=== Work request ===
Give only the number of lines in these records that contain the word "Derror".

=== Data ===
----
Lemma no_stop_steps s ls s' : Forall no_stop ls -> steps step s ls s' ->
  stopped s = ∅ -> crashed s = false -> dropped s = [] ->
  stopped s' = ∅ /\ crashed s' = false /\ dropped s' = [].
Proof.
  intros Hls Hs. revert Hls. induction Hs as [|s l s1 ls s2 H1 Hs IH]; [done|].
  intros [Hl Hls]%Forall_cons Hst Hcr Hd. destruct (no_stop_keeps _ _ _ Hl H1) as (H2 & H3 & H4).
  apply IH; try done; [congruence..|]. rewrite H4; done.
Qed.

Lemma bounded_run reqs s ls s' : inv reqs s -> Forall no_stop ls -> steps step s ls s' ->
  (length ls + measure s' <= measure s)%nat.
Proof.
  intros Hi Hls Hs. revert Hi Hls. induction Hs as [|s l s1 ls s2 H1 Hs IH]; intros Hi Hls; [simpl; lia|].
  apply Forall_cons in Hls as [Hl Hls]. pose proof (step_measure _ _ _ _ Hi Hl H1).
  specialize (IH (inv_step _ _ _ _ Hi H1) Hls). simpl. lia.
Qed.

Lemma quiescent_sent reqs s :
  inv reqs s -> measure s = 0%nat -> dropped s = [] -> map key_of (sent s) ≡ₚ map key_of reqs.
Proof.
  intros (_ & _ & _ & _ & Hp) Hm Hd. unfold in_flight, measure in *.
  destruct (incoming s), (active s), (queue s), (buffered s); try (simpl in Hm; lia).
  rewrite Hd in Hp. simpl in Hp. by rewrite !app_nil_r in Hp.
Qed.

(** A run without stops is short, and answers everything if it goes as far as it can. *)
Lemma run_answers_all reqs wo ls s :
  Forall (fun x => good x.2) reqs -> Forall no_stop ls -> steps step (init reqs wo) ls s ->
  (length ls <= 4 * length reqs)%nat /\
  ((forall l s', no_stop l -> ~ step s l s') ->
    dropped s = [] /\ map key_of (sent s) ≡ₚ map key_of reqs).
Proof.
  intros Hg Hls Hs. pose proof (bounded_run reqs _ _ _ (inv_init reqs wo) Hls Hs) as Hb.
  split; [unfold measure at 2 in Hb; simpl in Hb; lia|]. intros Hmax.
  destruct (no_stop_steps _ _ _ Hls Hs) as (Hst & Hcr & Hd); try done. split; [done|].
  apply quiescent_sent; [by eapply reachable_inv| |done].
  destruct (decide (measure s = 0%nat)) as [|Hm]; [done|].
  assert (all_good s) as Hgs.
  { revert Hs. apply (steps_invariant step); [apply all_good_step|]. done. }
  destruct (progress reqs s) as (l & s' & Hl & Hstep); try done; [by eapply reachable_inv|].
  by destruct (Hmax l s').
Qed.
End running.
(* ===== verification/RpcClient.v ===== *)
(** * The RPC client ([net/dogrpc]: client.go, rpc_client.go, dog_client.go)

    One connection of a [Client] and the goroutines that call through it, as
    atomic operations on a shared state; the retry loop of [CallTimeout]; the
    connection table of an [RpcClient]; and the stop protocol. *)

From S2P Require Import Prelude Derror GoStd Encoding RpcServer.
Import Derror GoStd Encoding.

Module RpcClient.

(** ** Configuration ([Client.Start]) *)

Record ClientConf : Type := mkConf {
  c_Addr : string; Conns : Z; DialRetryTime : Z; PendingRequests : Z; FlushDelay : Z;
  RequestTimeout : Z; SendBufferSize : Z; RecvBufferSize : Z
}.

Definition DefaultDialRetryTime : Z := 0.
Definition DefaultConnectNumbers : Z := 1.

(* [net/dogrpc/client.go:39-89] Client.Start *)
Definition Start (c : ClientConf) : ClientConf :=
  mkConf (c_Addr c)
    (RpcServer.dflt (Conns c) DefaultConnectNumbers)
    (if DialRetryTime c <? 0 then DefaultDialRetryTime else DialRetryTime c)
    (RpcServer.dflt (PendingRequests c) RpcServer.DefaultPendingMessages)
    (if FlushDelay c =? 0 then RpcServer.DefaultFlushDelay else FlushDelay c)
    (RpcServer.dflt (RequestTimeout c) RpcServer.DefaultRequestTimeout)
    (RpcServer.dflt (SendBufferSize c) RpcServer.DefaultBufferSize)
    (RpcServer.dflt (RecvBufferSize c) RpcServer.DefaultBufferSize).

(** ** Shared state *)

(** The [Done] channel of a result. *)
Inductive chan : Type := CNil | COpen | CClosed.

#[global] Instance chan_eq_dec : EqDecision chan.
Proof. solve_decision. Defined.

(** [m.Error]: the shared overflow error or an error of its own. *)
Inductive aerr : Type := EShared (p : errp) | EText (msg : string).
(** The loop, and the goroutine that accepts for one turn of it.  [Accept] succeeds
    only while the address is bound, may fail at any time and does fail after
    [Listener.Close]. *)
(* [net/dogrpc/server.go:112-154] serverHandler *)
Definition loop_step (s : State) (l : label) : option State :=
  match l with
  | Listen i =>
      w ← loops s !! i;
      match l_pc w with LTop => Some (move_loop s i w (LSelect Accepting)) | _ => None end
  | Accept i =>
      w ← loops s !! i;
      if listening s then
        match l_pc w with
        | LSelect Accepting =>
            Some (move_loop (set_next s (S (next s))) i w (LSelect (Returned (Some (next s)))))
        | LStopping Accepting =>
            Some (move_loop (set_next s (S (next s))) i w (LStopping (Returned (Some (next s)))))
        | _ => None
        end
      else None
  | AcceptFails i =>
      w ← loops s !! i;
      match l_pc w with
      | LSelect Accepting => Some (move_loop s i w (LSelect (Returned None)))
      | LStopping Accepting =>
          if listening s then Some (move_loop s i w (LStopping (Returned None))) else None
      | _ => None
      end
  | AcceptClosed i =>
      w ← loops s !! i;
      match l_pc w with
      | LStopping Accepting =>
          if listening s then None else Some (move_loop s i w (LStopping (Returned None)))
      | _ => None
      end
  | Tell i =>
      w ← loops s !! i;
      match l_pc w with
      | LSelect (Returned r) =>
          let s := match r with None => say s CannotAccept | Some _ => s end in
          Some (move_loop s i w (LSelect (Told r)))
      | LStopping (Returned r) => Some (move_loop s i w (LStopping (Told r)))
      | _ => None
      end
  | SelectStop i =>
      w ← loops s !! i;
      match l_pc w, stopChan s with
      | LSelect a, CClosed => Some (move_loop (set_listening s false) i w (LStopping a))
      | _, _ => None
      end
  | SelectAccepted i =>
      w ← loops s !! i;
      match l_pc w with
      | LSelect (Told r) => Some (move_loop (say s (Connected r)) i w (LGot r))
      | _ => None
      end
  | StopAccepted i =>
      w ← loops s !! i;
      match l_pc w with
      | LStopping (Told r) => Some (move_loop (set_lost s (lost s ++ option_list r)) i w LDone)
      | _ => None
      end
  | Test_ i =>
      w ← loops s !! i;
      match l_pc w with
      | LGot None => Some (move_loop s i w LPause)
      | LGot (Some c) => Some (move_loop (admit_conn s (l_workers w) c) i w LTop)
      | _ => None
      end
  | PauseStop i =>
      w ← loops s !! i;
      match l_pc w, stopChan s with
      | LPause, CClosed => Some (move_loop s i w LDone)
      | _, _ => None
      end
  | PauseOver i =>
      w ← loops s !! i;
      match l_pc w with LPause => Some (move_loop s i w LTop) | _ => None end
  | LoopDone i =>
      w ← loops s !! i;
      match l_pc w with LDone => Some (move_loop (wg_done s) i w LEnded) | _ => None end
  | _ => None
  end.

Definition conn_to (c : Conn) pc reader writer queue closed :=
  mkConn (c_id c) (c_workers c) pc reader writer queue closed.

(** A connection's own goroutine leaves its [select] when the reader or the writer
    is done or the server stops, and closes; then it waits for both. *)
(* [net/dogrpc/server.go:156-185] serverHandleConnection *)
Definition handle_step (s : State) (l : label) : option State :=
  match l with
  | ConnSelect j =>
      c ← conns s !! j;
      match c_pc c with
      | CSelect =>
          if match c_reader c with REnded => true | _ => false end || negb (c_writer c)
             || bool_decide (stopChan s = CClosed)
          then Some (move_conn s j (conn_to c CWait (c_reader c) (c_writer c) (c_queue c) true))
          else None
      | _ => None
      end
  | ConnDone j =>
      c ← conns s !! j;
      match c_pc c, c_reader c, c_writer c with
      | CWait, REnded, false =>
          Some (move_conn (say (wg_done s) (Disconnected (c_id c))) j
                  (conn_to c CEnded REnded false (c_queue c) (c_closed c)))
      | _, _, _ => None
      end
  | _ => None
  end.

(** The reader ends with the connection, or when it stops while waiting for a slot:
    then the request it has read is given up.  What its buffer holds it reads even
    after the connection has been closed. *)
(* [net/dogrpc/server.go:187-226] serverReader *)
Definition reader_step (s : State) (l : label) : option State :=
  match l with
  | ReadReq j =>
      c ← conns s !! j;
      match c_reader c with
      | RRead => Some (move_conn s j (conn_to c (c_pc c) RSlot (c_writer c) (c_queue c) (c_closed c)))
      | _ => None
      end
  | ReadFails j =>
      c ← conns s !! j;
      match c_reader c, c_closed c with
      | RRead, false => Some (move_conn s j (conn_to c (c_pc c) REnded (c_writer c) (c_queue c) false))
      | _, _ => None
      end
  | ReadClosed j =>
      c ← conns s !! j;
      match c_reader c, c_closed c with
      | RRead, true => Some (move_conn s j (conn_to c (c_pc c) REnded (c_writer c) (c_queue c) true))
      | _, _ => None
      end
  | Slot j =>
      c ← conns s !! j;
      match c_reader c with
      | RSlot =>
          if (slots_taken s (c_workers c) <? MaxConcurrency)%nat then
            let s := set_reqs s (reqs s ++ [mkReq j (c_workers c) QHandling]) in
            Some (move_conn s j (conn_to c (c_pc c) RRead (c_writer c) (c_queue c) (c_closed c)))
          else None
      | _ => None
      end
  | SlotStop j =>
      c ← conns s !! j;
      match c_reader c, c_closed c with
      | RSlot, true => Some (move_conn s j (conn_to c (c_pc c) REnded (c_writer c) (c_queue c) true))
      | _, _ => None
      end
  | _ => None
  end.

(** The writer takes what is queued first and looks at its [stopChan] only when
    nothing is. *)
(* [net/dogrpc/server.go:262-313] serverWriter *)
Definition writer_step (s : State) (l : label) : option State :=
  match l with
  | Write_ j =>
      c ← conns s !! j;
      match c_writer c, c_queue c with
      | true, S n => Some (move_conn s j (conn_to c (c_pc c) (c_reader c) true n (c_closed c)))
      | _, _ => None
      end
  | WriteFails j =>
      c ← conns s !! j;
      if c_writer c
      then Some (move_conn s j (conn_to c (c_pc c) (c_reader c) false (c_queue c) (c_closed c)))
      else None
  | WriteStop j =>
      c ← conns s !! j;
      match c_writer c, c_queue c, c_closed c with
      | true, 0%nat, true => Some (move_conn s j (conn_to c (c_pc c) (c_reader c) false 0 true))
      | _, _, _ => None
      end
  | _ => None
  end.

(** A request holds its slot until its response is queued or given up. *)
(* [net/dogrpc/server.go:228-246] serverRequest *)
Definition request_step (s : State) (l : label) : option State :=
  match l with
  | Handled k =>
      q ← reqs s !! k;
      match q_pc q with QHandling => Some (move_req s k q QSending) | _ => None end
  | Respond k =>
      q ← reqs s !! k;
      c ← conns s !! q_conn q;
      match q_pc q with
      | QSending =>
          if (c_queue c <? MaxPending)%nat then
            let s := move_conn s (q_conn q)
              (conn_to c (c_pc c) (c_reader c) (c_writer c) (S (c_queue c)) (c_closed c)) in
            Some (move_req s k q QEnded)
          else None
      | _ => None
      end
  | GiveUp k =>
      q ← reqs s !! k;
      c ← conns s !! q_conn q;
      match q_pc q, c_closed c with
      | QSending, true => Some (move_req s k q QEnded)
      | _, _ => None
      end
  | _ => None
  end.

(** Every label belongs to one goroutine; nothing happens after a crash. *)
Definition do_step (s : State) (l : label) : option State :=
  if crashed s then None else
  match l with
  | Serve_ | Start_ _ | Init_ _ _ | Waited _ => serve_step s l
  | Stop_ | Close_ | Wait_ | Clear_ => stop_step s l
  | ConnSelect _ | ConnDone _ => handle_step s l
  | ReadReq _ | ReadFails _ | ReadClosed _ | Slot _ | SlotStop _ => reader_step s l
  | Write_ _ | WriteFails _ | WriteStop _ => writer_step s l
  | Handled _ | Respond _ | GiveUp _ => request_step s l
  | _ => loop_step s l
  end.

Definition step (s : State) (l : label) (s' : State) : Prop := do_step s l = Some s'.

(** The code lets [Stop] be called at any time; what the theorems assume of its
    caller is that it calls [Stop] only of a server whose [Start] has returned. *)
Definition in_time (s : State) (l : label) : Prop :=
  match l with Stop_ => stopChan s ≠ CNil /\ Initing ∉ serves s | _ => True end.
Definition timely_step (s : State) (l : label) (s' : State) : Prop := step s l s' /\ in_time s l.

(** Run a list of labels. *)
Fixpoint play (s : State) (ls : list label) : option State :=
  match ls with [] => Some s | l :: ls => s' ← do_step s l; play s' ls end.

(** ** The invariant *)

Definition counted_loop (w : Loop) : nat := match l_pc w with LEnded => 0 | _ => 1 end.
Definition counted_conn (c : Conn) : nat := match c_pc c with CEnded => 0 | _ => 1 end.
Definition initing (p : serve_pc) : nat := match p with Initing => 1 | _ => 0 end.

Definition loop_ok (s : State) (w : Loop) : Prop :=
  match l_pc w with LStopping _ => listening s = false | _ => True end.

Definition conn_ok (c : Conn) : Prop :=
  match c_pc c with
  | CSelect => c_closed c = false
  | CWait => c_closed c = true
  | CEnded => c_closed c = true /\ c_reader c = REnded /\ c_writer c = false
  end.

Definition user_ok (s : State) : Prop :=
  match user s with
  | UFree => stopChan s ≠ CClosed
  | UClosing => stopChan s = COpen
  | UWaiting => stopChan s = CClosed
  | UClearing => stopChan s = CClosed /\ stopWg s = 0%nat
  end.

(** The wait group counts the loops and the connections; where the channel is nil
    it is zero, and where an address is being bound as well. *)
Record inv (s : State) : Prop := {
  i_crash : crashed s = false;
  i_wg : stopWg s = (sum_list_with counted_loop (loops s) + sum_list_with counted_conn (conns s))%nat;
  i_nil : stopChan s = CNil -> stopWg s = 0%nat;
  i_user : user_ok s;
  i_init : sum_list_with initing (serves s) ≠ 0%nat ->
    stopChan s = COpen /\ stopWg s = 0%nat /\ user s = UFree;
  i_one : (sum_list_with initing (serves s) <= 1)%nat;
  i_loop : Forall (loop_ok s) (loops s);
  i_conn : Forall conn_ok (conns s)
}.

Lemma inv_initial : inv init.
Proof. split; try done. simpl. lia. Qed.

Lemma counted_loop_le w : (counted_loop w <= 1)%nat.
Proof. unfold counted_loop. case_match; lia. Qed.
----
=== Result of this exercise ===
2